Dataset entries:
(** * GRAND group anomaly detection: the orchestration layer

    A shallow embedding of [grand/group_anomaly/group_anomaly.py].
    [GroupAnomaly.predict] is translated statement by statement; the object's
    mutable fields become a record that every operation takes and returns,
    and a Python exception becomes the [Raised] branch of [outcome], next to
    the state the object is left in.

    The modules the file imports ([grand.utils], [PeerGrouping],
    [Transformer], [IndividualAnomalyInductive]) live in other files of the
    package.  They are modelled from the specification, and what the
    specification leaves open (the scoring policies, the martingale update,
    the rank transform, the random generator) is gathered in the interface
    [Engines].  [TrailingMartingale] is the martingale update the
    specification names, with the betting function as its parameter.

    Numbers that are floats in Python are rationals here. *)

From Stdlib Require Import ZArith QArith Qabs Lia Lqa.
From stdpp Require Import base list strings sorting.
==
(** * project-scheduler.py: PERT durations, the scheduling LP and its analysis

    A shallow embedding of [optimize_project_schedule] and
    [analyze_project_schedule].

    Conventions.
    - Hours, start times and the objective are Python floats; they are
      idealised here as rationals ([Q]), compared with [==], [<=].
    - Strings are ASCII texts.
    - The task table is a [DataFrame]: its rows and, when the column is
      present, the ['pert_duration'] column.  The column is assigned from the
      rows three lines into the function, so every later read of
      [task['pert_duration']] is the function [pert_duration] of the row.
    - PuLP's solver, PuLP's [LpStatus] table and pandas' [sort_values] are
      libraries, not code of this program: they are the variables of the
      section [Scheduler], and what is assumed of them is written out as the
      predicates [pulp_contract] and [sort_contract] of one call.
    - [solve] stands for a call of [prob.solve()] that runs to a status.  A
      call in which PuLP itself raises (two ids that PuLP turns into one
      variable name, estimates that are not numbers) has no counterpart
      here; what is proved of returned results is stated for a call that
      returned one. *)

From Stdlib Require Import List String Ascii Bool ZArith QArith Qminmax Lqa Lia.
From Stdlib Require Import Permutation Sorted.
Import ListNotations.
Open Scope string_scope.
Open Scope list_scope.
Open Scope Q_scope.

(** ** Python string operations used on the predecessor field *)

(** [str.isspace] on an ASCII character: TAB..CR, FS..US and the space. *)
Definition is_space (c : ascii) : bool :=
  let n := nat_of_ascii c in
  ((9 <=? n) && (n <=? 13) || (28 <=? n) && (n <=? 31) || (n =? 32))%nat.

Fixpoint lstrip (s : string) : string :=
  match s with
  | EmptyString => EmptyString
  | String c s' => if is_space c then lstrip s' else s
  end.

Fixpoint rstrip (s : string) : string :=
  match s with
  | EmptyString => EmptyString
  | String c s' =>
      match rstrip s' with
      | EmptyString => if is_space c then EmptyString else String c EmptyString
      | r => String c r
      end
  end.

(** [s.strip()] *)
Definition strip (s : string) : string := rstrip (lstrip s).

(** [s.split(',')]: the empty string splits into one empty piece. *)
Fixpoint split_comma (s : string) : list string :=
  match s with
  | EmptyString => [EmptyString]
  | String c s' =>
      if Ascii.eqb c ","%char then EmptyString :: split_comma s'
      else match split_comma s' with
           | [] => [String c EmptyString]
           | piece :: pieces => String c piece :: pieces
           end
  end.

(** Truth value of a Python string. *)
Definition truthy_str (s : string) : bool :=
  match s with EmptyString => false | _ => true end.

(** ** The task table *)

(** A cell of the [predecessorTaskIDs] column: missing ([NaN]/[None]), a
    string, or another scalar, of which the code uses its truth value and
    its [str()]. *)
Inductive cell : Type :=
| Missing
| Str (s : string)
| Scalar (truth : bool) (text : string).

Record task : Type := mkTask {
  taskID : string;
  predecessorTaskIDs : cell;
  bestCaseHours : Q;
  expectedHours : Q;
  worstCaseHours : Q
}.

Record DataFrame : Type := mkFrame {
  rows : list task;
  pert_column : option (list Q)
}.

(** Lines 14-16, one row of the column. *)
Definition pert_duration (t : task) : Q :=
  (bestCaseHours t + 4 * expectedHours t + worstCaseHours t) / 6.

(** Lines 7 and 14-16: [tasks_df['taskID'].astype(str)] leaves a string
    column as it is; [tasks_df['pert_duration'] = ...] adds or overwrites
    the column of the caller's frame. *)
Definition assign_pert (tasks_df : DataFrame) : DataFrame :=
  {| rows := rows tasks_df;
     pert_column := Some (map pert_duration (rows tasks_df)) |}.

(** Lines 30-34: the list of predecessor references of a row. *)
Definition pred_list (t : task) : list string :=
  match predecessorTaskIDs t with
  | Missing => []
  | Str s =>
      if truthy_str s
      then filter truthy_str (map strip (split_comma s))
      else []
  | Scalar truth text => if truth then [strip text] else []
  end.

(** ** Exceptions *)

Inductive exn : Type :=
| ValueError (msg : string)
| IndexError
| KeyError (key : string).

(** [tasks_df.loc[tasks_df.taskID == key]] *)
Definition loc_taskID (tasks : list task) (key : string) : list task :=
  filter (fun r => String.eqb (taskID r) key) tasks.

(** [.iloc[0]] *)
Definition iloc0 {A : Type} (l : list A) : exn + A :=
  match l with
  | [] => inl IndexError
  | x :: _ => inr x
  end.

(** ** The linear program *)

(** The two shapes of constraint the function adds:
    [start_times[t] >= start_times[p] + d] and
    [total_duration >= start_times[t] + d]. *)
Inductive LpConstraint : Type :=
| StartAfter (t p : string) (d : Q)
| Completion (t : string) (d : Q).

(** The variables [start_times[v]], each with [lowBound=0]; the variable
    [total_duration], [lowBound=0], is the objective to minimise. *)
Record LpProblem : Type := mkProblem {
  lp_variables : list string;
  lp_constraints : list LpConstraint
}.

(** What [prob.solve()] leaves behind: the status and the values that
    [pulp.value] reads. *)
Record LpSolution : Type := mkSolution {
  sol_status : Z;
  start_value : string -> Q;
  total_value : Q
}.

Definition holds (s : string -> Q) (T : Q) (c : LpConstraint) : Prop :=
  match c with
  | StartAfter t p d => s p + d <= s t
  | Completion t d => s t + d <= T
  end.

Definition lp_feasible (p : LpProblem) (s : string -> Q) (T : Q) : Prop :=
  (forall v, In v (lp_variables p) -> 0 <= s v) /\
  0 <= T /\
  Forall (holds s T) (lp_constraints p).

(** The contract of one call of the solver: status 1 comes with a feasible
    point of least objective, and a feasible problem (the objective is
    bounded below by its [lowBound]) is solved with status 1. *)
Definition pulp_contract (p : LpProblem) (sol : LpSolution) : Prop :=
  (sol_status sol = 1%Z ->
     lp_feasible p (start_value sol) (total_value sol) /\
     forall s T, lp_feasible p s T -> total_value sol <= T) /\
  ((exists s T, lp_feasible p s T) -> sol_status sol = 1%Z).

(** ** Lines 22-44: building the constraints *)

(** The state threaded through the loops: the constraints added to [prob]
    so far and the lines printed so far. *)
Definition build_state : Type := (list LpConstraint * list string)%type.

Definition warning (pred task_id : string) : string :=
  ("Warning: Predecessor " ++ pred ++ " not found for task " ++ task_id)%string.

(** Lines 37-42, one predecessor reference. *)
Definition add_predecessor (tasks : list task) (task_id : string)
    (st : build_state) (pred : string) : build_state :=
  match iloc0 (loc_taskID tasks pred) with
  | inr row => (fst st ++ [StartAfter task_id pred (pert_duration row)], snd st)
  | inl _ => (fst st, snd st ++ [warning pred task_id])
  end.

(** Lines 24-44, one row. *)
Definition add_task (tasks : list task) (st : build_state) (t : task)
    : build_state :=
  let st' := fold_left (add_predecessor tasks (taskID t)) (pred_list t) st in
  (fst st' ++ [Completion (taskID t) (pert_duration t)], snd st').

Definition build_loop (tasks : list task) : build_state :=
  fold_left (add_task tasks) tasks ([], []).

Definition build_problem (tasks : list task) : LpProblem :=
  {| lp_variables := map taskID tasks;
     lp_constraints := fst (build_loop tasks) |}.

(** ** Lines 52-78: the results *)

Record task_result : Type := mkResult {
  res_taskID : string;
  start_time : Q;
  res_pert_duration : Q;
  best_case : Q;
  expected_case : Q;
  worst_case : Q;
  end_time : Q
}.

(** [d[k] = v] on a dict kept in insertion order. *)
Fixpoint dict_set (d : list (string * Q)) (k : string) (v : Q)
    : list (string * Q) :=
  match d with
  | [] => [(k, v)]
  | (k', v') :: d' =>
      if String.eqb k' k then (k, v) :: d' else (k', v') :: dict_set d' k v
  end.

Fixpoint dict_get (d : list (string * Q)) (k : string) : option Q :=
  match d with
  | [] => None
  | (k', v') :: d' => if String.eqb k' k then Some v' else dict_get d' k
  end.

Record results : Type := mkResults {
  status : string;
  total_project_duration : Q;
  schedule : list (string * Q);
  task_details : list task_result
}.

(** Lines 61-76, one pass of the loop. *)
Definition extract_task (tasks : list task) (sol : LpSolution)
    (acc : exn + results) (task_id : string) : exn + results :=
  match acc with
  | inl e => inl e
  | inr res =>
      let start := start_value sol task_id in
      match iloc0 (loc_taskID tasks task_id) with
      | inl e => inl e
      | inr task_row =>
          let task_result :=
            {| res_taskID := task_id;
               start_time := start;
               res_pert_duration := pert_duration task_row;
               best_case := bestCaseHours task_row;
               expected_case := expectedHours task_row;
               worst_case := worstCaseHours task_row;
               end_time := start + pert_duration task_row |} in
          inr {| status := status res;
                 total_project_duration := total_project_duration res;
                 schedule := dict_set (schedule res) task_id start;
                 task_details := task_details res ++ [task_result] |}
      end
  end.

* _AIM OF THE EXERCISE_: For every line of the records that has the word "LpSolution" in it, make a copy.

* _PROBLEM SOLUTION_:
Record LpSolution : Type := mkSolution {
Definition pulp_contract (p : LpProblem) (sol : LpSolution) : Prop :=
Definition extract_task (tasks : list task) (sol : LpSolution)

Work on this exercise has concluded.